_Required work_
Where in the listing does the string "intros" appear? Copy every line that holds it.

_Study material_

(** ** The memory after the set-up *)

Lemma in_page_apart p q x :
  page_aligned p -> page_aligned q -> p <> q -> Passthrough.in_page p x -> ~ Passthrough.in_page q x.
Proof. unfold Passthrough.in_page. intros Hp Hq Hne H1 H2. pose proof (pages_apart p q Hp Hq Hne). lia. Qed.

Lemma iopm_in_page l lio io iopm s k :
  bootable l lio io iopm s -> 0 <= k < 3 * PAGE_SIZE ->
  exists p, p ∈ iopm_pages iopm /\ Passthrough.in_page p (V3_VAddr iopm + k).
Proof.
  intros Hb Hk. pose proof (bo_iopm _ _ _ _ _ Hb) as Hl.
  assert (forall j, 0 <= j < 3 -> PAGE_SIZE * j <= k < PAGE_SIZE * (j + 1) ->
    Passthrough.in_page (iopm + PAGE_SIZE * j) (V3_VAddr iopm + k)) as Hp.
  { intros j Hj Hkj. unfold Passthrough.in_page. rewrite Hl by lia. lia. }
  unfold iopm_pages. destruct (Z_lt_ge_dec k PAGE_SIZE); [|destruct (Z_lt_ge_dec k (2 * PAGE_SIZE))].
  - exists iopm. split; [set_solver|]. rewrite <- (Z.add_0_r iopm) at 1. apply (Hp 0); lia.
  - exists (iopm + PAGE_SIZE). split; [set_solver|]. apply (Hp 1); lia.
  - exists (iopm + 2 * PAGE_SIZE). split; [set_solver|]. apply (Hp 2); lia.
Qed.

(** The pages that the set-up uses are apart. *)
Lemma boot_apart l lio io iopm s p q x :
  bootable l lio io iopm s -> p ∈ NULL :: iopm_pages iopm ++ supply (pool s) ->
  q ∈ NULL :: iopm_pages iopm ++ supply (pool s) -> p <> q ->
  Passthrough.in_page p x -> ~ Passthrough.in_page q x.
Proof.
  intros Hb Hp Hq Hne. apply in_page_apart; [..|done].
  - apply (bo_frames _ _ _ _ _ Hb p Hp).
  - apply (bo_frames _ _ _ _ _ Hb q Hq).
Qed.

Lemma boot_distinct l lio io iopm s p q :
  bootable l lio io iopm s -> p ∈ NULL :: iopm_pages iopm -> q ∈ supply (pool s) -> p <> q.
Proof.
  intros Hb Hp Hq <-. pose proof (bo_distinct _ _ _ _ _ Hb) as Hd. rewrite app_comm_cons in Hd.
  apply NoDup_app in Hd as (_ & Hd & _). by apply (Hd p).
Qed.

_Result_
Proof. unfold Passthrough.in_page. intros Hp Hq Hne H1 H2. pose proof (pages_apart p q Hp Hq Hne). lia. Qed.
  intros Hb Hk. pose proof (bo_iopm _ _ _ _ _ Hb) as Hl.
  { intros j Hj Hkj. unfold Passthrough.in_page. rewrite Hl by lia. lia. }
  intros Hb Hp Hq Hne. apply in_page_apart; [..|done].
  intros Hb Hp Hq <-. pose proof (bo_distinct _ _ _ _ _ Hb) as Hd. rewrite app_comm_cons in Hd.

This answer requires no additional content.